Traditional, correlations-based, machine learning approaches often fail to make an impact on improving retention

they focus on predicting churn but not recommend the optimal next step/intervention
they lack explainability & trust by marketing executives

decisionOS empowers data scientists to create decision workflows for marketing & sales teams that

suggest optimal interventions to maximise retention
are fully explainable through causal graphs and structural causal models

Background

Improving customer retention is a common request received by data scientists. The typical approach involves four steps:

Build a predictive machine learning model based on observed data about the customer base
Once a prediction has been made, use a post-hoc explainability method (e.g. SHAP) to understand the importance of each feature within each prediction
View which features are highly correlated with churners and apply blanket policies to try to prevent churn
Adhere to the required MLOps processes to ensure model is deployed and maintained in production

This approach brings some statistical rigor to the process of customer retention. However, the approach has some fundamental challenges. Most notably, it is based on historical, statistical associations. It is very difficult to ascertain if these associations are causal or simply spurious. For example, causaLens has worked with datasets which show a positive correlation between discounts offered and churn rate. This is a counterintuitive result and one that a domain expert is likely to question. A subsequent causal analysis of the same datasets reveals that customers who are dissatisfied are more likely to complain, and it is this that results in them being offered a discount. This type of ‘confounded’ relationship is not picked up by a correlational approach.

In addition, statistical associations do not have any notion of the effects of actions. They simply describe the relationship between variables without understanding how they affect each other. Going back to the retention example, it is very plausible that a ‘feature importance ranking’ approach would suggest that offering discounts should no longer be used as a churn reduction mechanism.
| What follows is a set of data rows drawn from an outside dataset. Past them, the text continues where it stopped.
(** ** The host's view of its own network (store_prefix_fault.go) *)

Definition applyPrefixFault (network : Network) (fault : InterfacePrefixFault) : Network :=
  foldl (fun network index =>
    match nwInterfaces network !! index with
    | None => network
    | Some iface =>
        if negb (bool_decide (ifName iface = pfInterface fault)) ||
           negb (PrefixIsValid (ifAddress iface)) || negb (Is4 (pfxAddr (ifAddress iface)))
        then network
        else
          let iface := iface <| ifAddress :=
            PrefixFrom (pfxAddr (ifAddress iface)) (pfPrefixBits fault) |> in
          network <| nwInterfaces := <[index := iface]> (nwInterfaces network) |>
                  <| nwRoutes := reconcileConnectedRoute (nwRoutes network) iface |>
    end) network (seq 0 (length (nwInterfaces network))).

Definition EffectiveHostNetwork (sp : Snapshot) : Network :=
  foldl applyPrefixFault (cloneNetwork (spNetwork sp)) (spPrefixFaults sp).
This means the model is unable to reason correctly about the best actions that should be taken to reduce churn. With a Causal approach, this challenge can be overcome by going beyond a simple predictive model to create a decision workflow based on Causal AI.
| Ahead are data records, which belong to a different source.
(* ===== verification/DeviceStep.v ===== *)
(** * Device state: operations as steps, and the event log

    [Op] names every mutating method of the store and [exec] runs one; a
    history of the device is a sequence of them.  The theorems of this file
    are about the version counter and the event log: what a consumer that
    polls [EventsAfter] is told, and what an [Update...] transaction can lose. *)

From S2P Require Import Prelude.
From S2P Require Import Netip.
From S2P Require Import DeviceTypes.
From S2P Require Import DeviceStore.
From S2P Require Import DeviceOps.
From S2P Require Import DeviceDurable.
From S2P Require Import DeviceFacts.

Inductive Op :=
| OpSetInterfaceFault (name : string) (t : FaultType) (value : Z)
| OpClearInterfaceFaults (name : string)
| OpClearAllFaults
| OpSetInterfaceAddressFault (f : InterfaceAddressFault)
| OpClearInterfaceAddressFault (name : string) (kind : string)
| OpSetInterfacePrefixFault (f : InterfacePrefixFault)
| OpClearInterfacePrefixFault (name : string) (kind : string)
| OpSetDeviceFault (t : DeviceFaultType) (value : Z)
| OpClearDeviceFault (t : DeviceFaultType)
| OpSetDeviceAddressFault (t : DeviceFaultType) (a : Addr)
| OpClearDeviceFaults
| OpUpdateIdentity (update : Update Identity)
| OpUpdateInterface (name : string) (update : Update Interface)
| OpEnsureVLAN (id : Z)
| OpUpdateVLAN (id : Z) (update : VLAN -> VLAN)
| OpEnsureRouter (protocol processID : string)
| OpAddRouterNetwork (protocol processID : string) (statement : RouterNetwork)
| OpUpsertRoute (route : Route)
| OpSaveStartup
| OpReloadStartup
| OpResetAuthored
| OpEraseStartup
| OpReplaceNetwork (network : Network)
| OpSaveCheckpoint (name : string)
| OpRestoreCheckpoint (name : string)
| OpExecuteDeviceAction (kind : DeviceActionType) (id : string)
| OpSetRadioTxPower (name : string) (dBm : Z)
| OpRestoreRadioTxPower (name : string)
| OpInstallStations (l : list Station)
| OpAssociateStation (station : Station)
| OpRoamStation (mac : string)
| OpRestoreState (state : State)
| OpSetChangeObserver (observer : option Z)
| OpSetChangeSignal (signal : option Z)
| OpReceiveChange.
This short blog will explain how we can go from raw data to a decision workflow that helps marketing & sales teams retain more customers. This is facilitated by a decisionApp which allows business users to interact with the modeling work at the appropriate level. An example of a retention decisionApp can be seen in Figure 1.

Figure 1: Customer retention decisionApp example

Building Decision Workflows

So, how can a causal customer retention decision workflow be built?

Causal customer retention requires a different approach to the standard data science workflow. Instead of aiming for a black box predictive model with post-hoc explainability, a structural causal model (SCM) is created. Unlike a traditional model which only maps the relationships between each input and the output, an SCM encodes relationships, where they exist, for all variables. See Figure 2.

Because these indirect and second level relationships are modeled, Causal AI enables users to reason about the effects of changes to a process (interventions) and what would have happened in hindsight (counterfactuals). E.g. in the SCM in Figure 2, if the value of A is changed (A = a) it is clear how this affects (or does not affect) all of the other inputs and ultimately the target. For the traditional star-based model, the relationship between A and the other inputs is unclear and it is very difficult to know if this is correctly captured in the black box.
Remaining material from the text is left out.